Любимейшей забавой князя после укрощения диких коней были пытки. Он не раз сидел с опытными дьяками до поздней ночи у себя в терему, обдумывая устройство какой-либо новой, выписанной из-за рубежа машины, дробящей кости или вытягивающей конечности. Сарай, где наказывали особенно провинившихся, был завален клещами, спицами, иглами, колесами с зубьями, тисками и железными досками, унизанными гвоздями, на которые укладывали пытаемых.
Зверствами Черкасского возмущались даже бояре-помещики. Слухи о жестоком князе доходили иногда и до Москвы. Но Григорий Санчеулович, несмотря на уговоры ближних людей царевых, продолжал действовать по-старому.
— И рад-радешенек я подобреть, да, видно, сидит во мне нечисть особливая, так и тянет в сарай тот.
Присылал к нему Стрешнев из Москвы ведунов, чтобы выгнать из нутра его нечисть, но ничего не помогало, и на Москве махнули рукой на княжеские потехи:
— Что взыщешь с него, коли замешана тут нечистая сила!
Черкасский продолжал потешаться, как хотелось ему.
Накатавшись вдоволь на горячем, полудиком скакуне, Григорий Санчеулович, если было время полевых работ, отправлялся в сопровождении дворецкого в поле.
Крестьяне, завидя господаря, терялись, перебегали зачем-то с места на место, переругивались.
Князь деловито обходил клин, потом раздумчиво останавливался и, наметив подходящую жертву, неожиданно загорался неподдельной ненавистью.
— Сызнов сошник погнула! — кричал он, набрасываясь с кулаками на девку.
Девка падала в ноги господарю.
— Неповинна я!
Но дворецкий волочил уже ее к меже.
— Аль и впрямь неповинна? — склонялся князь к девушке и проводил потной рукой по ее лицу. — А быть по сему, изыди с миром.
Девушка припадала в поцелуе к краю кафтана и уползала к своим.
— Стой! — ревел князь. — Весь кафтан мне обслюнявила.
Он налетал на добычу и срывал с нее рубаху.

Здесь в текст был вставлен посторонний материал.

(** From the CSRC ids on: the extension, the payload and the padding. *)
Definition encode_extension (m : mem) (rtp_data exp : ov_rtp_frame_expansion) (next extension_len_4octets : Z)
    : option (option (ov_rtp_frame_expansion * Z * mem)) :=
  if extension_bit rtp_data then
    m ← store16 m next (htons (extension_type rtp_data));
    m ← store16 m (next + 2) (htons extension_len_4octets);
    let next := next + 4 in
    if extension_data rtp_data =? NULL then Some (Some (exp, next, m)) else
    if 0 =? extension_length rtp_data then Some None else
    m ← memcpy m next (extension_data rtp_data) (extension_length rtp_data);
    Some (Some (with_extension exp (extension_length rtp_data) (extension_allocated_bytes exp) next,
                next + extension_length rtp_data, m))
  else Some (Some (exp, next, m)).
Definition encode_payload (m : mem) (exp : ov_rtp_frame_expansion) (next payload_length : Z)
    : option (option (ov_rtp_frame_expansion * Z * mem)) :=
  if 0 <? payload_length then
    r ← copy_part m next (payload_data exp) payload_length;
    match r with
    | None => Some None
    | Some m => Some (Some (with_payload_data exp next, next + payload_length, m))
    end
  else Some (Some (exp, next, m)).
Definition encode_padding (m : mem) (rtp_data exp : ov_rtp_frame_expansion) (next padding_length : Z)
    : option (option (ov_rtp_frame_expansion * Z * mem)) :=
  if 0 <? padding_length then
    if negb (padding_bit rtp_data) then Some None else
    r ← copy_part m next (padding_data rtp_data) padding_length;
    match r with
    | None => Some None
    | Some m => Some (Some (with_padding_data exp next, next + padding_length, m))
    end
  else Some (Some (exp, next, m)).
Definition ov_rtp_frame_encode (cached : option ov_rtp_frame) (m : mem) (rtp_data : option ov_rtp_frame_expansion)
    : option (option ov_rtp_frame * mem) :=
  match rtp_data with
  | None => Some (None, m)
  | Some rtp_data =>
      let payload_length := payload_length rtp_data in
      let padding_length := padding_length rtp_data in
      let extension_len := extension_length rtp_data in
      let csrc_count := csrc_count rtp_data in
      if 15 <? csrc_count then Some (None, m) else
      let length := RTP_HEADER_MIN_LENGTH + csrc_count * 4 in
      let length := if extension_bit rtp_data then length + (4 + extension_len) else length in
      let extension_len_4octets := u16 (extension_len / 4) in
      if negb (4 * extension_len_4octets =? extension_len) then Some (None, m) else
      let length := if 0 <? payload_length then length + payload_length else length in
      if 0xff <? padding_length then Some (None, m) else
      let length := length + padding_length in
      let length := u64 (if padding_bit rtp_data then length + 1 else length) in
      let '(frame, m) := rtp_frame_get_new cached m length in
      _ ← OV_ASSERT (negb (bytes_data frame =? NULL));
      _ ← OV_ASSERT (length <=? bytes_allocated_bytes frame);
      _ ← OV_ASSERT (0 =? extension_allocated_bytes (expanded frame));
      let exp := with_extension rtp_data 0 0 NULL in
      let frame := with_bytes frame (bytes_allocated_bytes frame) length (bytes_data frame) in
      let bytes := bytes_data frame in
      m ← memset m bytes 0 length;
      let b := u8 (version rtp_data .<< 6) in
      let b := b .| (csrc_count .& 0x0F) in
      let b := b .| bit (padding_bit rtp_data) 0x20 in
      let b := b .| bit (extension_bit rtp_data) 0x10 in
      m ← store8 m bytes b;
      let b := bit (marker_bit rtp_data) 0x80 in
      let b := b .| (payload_type rtp_data .& 0x7F) in
      m ← store8 m (bytes + 1) b;
      m ← store16 m (bytes + 2) (htons (sequence_number rtp_data));
      m ← store32 m (bytes + 4) (htonl (timestamp rtp_data));
      m ← store32 m (bytes + 8) (htonl (ssrc rtp_data));
      m ← csrc_store_loop m (csrc_ids rtp_data) (bytes + 12) (Z.to_nat csrc_count);
      let next := bytes + 12 + csrc_count * 4 in
      r ← encode_extension m rtp_data exp next extension_len_4octets;
      match r with
      | None => Some (None, m)
      | Some (exp, next, m) =>
      r ← encode_payload m exp next payload_length;
      match r with
      | None => Some (None, m)
      | Some (exp, next, m) =>
      r ← encode_padding m rtp_data exp next padding_length;
      match r with
      | None => Some (None, m)
      | Some (exp, next, m) =>
      m ← (if padding_bit rtp_data then store8 m next (padding_length + 1) else Some m);
      Some (Some (with_expanded frame exp), m)
      end end end
  end.

(** *** Decoding *)

Fixpoint csrc_load_loop (m : mem) (dst src : ptr) (n : nat) : option mem :=
  match n with
  | O => Some m
  | S n => x ← load32 m src; m ← store32 m dst (ntohl x); csrc_load_loop m (dst + 4) (src + 4) n
  end.
Definition with_csrc_array (f : ov_rtp_frame) (n : Z) (p : ptr) : ov_rtp_frame :=
  {| expanded := expanded f; bytes_allocated_bytes := bytes_allocated_bytes f; bytes_length := bytes_length f;
     bytes_data := bytes_data f; num_allocated_entries := n; csrc_array := p |}.
Definition with_csrc_ids (e : ov_rtp_frame_expansion) (p : ptr) : ov_rtp_frame_expansion :=
  {| version := version e; padding_bit := padding_bit e; extension_bit := extension_bit e; marker_bit := marker_bit e;
     payload_type := payload_type e; sequence_number := sequence_number e; timestamp := timestamp e;
     ssrc := ssrc e; csrc_count := csrc_count e; csrc_ids := p; payload_length := payload_length e;
     payload_data := payload_data e; padding_length := padding_length e; padding_data := padding_data e;
     extension_type := extension_type e; extension_length := extension_length e;
     extension_allocated_bytes := extension_allocated_bytes e; extension_data := extension_data e |}.
Definition set_csrc_array_to_little_endian (m : mem) (frame : ov_rtp_frame) (csrcs : ptr) (num : Z)
    : option (ov_rtp_frame * mem) :=
  if 0 =? num then Some (frame, m) else
  if csrcs =? NULL then Some (frame, m) else
  let array := csrc_array frame in
  let entries := num_allocated_entries frame in
  _ ← OV_ASSERT (negb (0 =? entries) && negb (array =? NULL) || (0 =? entries) && (array =? NULL));
  let '(array, entries, m) := if array =? NULL then let '(p, m) := calloc m (num * 4) in (p, num, m)
                              else (array, entries, m) in
  let '(array, entries, m) := if entries <? num then let '(p, m) := calloc m (num * 4) in (p, num, m)
                              else (array, entries, m) in
  let frame := with_csrc_array frame entries array in
  m ← csrc_load_loop m array csrcs (Z.to_nat num);
  Some (with_expanded frame (with_csrc_ids (expanded frame) array), m).

(** The lengths of the payload and the padding, and the padding. *)
Definition decode_padding (m : mem) (exp : ov_rtp_frame_expansion) (bytes length pl_length : Z)
    : option (option (Z * Z * ptr)) :=
  if padding_bit exp then
    byte ← load8 m (bytes + length - 1);
    if 0 =? byte then Some None else
    if pl_length <? byte then Some None else
    Some (Some (pl_length - byte, byte - 1, bytes + (length - byte)))
  else Some (Some (pl_length, padding_length exp, padding_data exp)).
(** From the data of the extension on; [expected_length] is the length of what
    precedes it. *)
Definition decode_body (m : mem) (frame : ov_rtp_frame)
    (current length expected_length ext_type ext_length : Z) : option (option ov_rtp_frame) :=
  let exp := expanded frame in
  let bytes := bytes_data frame in
  let expected_length := expected_length + ext_length in
  if length <? expected_length then Some None else
  let ext_data := if 0 <? ext_length then current else extension_data exp in
  let current := current + ext_length in
  let pl_length := if current <? bytes + length then bytes + length - current else payload_length exp in
  let pl_data := if current <? bytes + length then current else payload_data exp in
  let build pl_length pad_length pad_data :=
    with_expanded frame
      {| version := version exp; padding_bit := padding_bit exp; extension_bit := extension_bit exp;
         marker_bit := marker_bit exp; payload_type := payload_type exp; sequence_number := sequence_number exp;
         timestamp := timestamp exp; ssrc := ssrc exp; csrc_count := csrc_count exp; csrc_ids := csrc_ids exp;
         payload_length := pl_length; payload_data := pl_data; padding_length := pad_length;
         padding_data := pad_data; extension_type := ext_type; extension_length := ext_length;
         extension_allocated_bytes := extension_allocated_bytes exp; extension_data := ext_data |} in
  r ← decode_padding m exp bytes length pl_length;
  match r with
  | None => Some None
  | Some (pl_length, pad_length, pad_data) => Some (Some (build pl_length pad_length pad_data))
  end.
Definition decode_content (m : mem) (frame : ov_rtp_frame) (current length expected_length : Z)
    : option (option ov_rtp_frame) :=
  if extension_bit (expanded frame) then
    t ← load16 m current;
    l ← load16 m (current + 2);
    decode_body m frame (current + 4) length expected_length (ntohs t) (ntohs l * 4)
  else decode_body m frame current length expected_length
         (extension_type (expanded frame)) (extension_length (expanded frame)).
Definition ov_rtp_frame_decode (cached : option ov_rtp_frame) (m : mem) (input : ptr) (length : Z)
    : option (option ov_rtp_frame * mem) :=
  if (input =? NULL) || (0 =? length) then Some (None, m) else
  let '(frame, m) := rtp_frame_get_new cached m length in
  _ ← OV_ASSERT (negb (bytes_data frame =? NULL));
  _ ← OV_ASSERT (length <=? bytes_allocated_bytes frame);
  m ← memcpy m (bytes_data frame) input length;
  let frame := with_bytes frame (bytes_allocated_bytes frame) length (bytes_data frame) in
  let bytes := bytes_data frame in
  let exp := with_extension zero_expansion 0 (extension_allocated_bytes (expanded frame))
               (extension_data (expanded frame)) in
  byte ← load8 m bytes;
  let padding := nz (byte .& 0x20) in
  let extension := nz (byte .& 0x10) in
  let ver := (byte .>> 6) .& 0x03 in
  let expected_length := RTP_HEADER_MIN_LENGTH + bit extension 4 in
  let count := byte .& 0x0f in
  if 0x0e <? count then Some (None, m) else
  let expected_length := expected_length + count * 4 in
  if length <? expected_length then Some (None, m) else
  byte ← load8 m (bytes + 1);
  seq ← load16 m (bytes + 2);
  ts ← load32 m (bytes + 4);
  id ← load32 m (bytes + 8);
  let exp := {| version := ver; padding_bit := padding; extension_bit := extension;
                marker_bit := nz (byte .& 0x80); payload_type := byte .& 0x7f; sequence_number := ntohs seq;
                timestamp := ntohl ts; ssrc := ntohl id; csrc_count := count; csrc_ids := csrc_ids exp;
                payload_length := payload_length exp; payload_data := payload_data exp;
                padding_length := padding_length exp; padding_data := padding_data exp;
                extension_type := extension_type exp; extension_length := extension_length exp;
                extension_allocated_bytes := extension_allocated_bytes exp;
                extension_data := extension_data exp |} in
  '(frame, m) ← set_csrc_array_to_little_endian m (with_expanded frame exp) (bytes + 12) count;
  frame ← decode_content m frame (bytes + 12 + count * 4) length expected_length;
  Some (frame, m).
Definition impl_rtp_frame_copy (cached : option ov_rtp_frame) (m : mem) (self : option ov_rtp_frame)
    : option (option ov_rtp_frame * mem) :=
  match self with
  | None => Some (None, m)
  | Some self =>
      if 0 =? bytes_length self then Some (None, m) else
      ov_rtp_frame_decode cached m (bytes_data self) (bytes_length self)
  end.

Дворецкий, стоявший наготове, деловито принимался за избиение.
* * *
В канун Петрова дня Черкасский приказал собрать с крепостных по пяти алтын со двора и по одной мере зерна.
Спекулатари согнали людишек на площадь перед церковью и объявили господареву волю. Староста выступил наперед.
— Что положено по закону, все отдали без утайки.
— То не так, — взволнованно зашумели крестьяне, — облыжно на нас господари обсказали! Что отдать положено, отдали.
Присутствовавший на сходе дворецкий, подражая князю, подбоченился и тряхнул головой.
— Облыжно?
Староста перекрестился.
— Облыжно, Иов.
— Утресь доставить! — вскипел дворецкий и выхватил из рук спекулатаря бич.
Савинка подошел к Иову, наклонился к его уху.
— Обезмочили людишки, невмоготу им не токмо опричь положенного отдать, а и самим прокормиться нечем до нови.
Дворецкий грозно насупился.
— Уж не из смутьянов ли ты, что печальником черных людишек прикидываешься?
— Не печальник, а токмо не как другие прочие, памятую род свой крестьянский! За ласку за господареву души своей не продаю.
Подзадоренные смелыми речами крепостные подняли шум и потребовали, чтобы их допустили для объяснения с князем.
Спекулатарь шепнул что-то одному из ловчих. Холоп послушно кивнул и, замешавшись в толпе, пошел к усадьбе.
Выслушав ловчего, разъяренный князь приказал седлать коней.
— Давить! До единого! — крикнул он, вскакивая на аргамака, и помчался к площади.
Струсившая толпа рассыпалась в разные стороны, но было уже поздно. Князь первый врезался в мечущихся по улице крепостных.